Stored dataset items

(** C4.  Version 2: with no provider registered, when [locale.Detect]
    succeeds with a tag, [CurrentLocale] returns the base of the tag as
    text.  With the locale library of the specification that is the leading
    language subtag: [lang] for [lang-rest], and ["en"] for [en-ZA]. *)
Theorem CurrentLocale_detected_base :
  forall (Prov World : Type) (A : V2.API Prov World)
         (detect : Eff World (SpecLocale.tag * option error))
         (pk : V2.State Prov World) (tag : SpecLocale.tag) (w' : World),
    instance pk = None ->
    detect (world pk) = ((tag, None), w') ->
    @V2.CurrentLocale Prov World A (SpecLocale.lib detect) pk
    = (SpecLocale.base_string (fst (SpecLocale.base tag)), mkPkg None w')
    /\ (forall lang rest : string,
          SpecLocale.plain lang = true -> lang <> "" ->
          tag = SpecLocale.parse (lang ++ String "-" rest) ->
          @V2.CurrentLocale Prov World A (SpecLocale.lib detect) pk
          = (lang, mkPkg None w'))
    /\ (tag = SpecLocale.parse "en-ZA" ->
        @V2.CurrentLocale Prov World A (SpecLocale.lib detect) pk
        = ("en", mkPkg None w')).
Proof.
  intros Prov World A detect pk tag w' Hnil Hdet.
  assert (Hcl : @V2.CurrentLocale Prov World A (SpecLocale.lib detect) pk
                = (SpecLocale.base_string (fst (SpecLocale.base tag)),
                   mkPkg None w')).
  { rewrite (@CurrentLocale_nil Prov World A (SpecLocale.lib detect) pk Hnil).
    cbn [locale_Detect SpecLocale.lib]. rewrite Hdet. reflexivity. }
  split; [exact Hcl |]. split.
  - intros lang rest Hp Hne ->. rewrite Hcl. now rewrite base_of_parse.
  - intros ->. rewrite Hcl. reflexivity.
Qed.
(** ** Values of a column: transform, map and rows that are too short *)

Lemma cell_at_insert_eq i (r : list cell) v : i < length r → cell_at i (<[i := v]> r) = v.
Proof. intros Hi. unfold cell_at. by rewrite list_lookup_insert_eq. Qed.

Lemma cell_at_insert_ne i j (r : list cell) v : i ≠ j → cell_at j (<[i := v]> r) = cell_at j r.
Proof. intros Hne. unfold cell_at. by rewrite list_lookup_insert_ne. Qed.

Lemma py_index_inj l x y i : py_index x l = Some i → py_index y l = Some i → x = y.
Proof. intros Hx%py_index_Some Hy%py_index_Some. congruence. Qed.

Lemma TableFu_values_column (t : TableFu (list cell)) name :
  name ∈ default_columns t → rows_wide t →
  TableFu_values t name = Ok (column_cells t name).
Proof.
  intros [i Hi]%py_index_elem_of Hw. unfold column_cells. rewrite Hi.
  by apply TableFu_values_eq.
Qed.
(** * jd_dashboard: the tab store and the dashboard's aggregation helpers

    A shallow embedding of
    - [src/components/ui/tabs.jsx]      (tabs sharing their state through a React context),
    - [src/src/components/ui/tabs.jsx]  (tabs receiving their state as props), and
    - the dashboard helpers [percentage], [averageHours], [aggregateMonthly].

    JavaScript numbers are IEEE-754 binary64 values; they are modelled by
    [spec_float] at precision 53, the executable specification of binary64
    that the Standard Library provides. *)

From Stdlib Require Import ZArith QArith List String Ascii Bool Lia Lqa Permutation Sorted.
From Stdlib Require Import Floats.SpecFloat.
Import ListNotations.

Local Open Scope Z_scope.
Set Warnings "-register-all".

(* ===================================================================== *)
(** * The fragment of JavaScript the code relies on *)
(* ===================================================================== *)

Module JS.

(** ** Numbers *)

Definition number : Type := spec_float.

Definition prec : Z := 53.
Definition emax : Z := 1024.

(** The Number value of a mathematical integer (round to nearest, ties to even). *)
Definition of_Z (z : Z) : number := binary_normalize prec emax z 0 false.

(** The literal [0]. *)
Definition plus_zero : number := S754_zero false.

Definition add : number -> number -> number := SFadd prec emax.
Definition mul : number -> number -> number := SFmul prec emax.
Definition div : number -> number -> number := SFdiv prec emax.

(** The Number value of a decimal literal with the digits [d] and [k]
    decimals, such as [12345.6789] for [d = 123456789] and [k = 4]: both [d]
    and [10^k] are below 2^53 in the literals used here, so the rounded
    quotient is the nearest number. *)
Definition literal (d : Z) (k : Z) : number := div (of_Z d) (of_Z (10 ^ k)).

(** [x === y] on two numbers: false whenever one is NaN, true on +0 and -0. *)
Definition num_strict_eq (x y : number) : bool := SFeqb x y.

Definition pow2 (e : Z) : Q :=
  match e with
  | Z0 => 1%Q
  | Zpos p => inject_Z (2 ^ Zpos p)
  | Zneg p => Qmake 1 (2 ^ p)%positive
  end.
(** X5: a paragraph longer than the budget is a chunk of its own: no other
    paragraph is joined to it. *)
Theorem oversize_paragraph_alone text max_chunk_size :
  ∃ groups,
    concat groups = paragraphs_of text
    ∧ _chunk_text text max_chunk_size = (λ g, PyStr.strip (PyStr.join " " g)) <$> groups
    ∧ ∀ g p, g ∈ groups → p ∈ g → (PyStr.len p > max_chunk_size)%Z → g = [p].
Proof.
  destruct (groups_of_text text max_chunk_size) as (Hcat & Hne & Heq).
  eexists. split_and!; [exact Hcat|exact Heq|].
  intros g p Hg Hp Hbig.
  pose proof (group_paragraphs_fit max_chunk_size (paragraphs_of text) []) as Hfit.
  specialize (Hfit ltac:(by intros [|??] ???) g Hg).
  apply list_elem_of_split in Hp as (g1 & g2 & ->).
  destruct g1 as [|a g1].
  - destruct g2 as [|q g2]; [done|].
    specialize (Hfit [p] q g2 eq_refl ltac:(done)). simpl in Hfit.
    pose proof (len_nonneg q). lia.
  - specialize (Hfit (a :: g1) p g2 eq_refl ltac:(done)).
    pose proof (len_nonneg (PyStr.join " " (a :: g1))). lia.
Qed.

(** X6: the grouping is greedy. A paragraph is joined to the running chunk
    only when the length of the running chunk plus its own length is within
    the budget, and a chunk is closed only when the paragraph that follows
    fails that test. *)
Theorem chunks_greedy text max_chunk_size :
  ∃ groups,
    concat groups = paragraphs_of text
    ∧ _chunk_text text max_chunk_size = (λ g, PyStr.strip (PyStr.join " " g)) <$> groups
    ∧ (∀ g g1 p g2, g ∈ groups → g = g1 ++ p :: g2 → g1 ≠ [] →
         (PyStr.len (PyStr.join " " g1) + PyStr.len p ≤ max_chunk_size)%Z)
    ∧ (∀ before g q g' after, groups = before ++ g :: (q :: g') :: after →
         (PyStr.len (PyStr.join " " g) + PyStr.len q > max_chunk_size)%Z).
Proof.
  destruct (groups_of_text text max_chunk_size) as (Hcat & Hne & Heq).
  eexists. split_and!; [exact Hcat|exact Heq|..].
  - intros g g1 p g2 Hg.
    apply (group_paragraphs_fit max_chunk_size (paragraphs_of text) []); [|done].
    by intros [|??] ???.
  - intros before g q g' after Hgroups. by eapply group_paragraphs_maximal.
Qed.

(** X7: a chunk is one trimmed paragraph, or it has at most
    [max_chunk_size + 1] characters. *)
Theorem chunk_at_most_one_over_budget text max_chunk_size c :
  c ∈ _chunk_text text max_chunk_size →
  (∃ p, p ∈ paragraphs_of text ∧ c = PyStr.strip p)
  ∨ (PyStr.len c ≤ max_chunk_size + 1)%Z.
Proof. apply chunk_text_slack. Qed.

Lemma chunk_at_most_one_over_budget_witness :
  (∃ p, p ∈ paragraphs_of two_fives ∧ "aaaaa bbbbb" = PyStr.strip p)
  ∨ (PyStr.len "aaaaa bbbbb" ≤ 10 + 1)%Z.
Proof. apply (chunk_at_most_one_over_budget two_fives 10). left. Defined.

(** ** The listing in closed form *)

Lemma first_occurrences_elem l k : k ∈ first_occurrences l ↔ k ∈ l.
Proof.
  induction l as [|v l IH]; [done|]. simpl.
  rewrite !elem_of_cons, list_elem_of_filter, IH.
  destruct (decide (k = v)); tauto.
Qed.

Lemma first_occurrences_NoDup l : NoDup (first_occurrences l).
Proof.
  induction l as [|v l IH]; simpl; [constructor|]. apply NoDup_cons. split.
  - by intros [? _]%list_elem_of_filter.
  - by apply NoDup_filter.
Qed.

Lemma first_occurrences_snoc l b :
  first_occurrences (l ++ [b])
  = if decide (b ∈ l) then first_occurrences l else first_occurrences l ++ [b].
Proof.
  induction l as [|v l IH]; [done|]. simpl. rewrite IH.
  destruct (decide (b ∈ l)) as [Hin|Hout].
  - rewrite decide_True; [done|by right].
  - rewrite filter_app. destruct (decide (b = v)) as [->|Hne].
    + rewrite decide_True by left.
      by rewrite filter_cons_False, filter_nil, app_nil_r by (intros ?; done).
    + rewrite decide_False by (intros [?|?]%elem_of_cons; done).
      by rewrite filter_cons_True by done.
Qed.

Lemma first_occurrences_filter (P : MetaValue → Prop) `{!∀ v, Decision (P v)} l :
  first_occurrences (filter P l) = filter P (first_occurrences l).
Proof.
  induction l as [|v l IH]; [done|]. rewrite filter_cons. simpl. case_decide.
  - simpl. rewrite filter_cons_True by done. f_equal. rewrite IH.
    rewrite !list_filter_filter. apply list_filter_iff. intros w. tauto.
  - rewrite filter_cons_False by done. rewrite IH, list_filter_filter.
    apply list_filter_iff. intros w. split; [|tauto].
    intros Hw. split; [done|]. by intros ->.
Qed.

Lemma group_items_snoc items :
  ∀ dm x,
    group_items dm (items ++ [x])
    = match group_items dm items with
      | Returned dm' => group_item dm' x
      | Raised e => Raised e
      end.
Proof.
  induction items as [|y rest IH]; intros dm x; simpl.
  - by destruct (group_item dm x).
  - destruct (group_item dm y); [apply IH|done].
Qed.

- **What the task asks**:
Up to and including the line with "instance pk = None ->", output each line of the entries above exactly, starting from the first.

- **Task result**:
(** C4.  Version 2: with no provider registered, when [locale.Detect]
    succeeds with a tag, [CurrentLocale] returns the base of the tag as
    text.  With the locale library of the specification that is the leading
    language subtag: [lang] for [lang-rest], and ["en"] for [en-ZA]. *)
Theorem CurrentLocale_detected_base :
  forall (Prov World : Type) (A : V2.API Prov World)
         (detect : Eff World (SpecLocale.tag * option error))
         (pk : V2.State Prov World) (tag : SpecLocale.tag) (w' : World),
    instance pk = None ->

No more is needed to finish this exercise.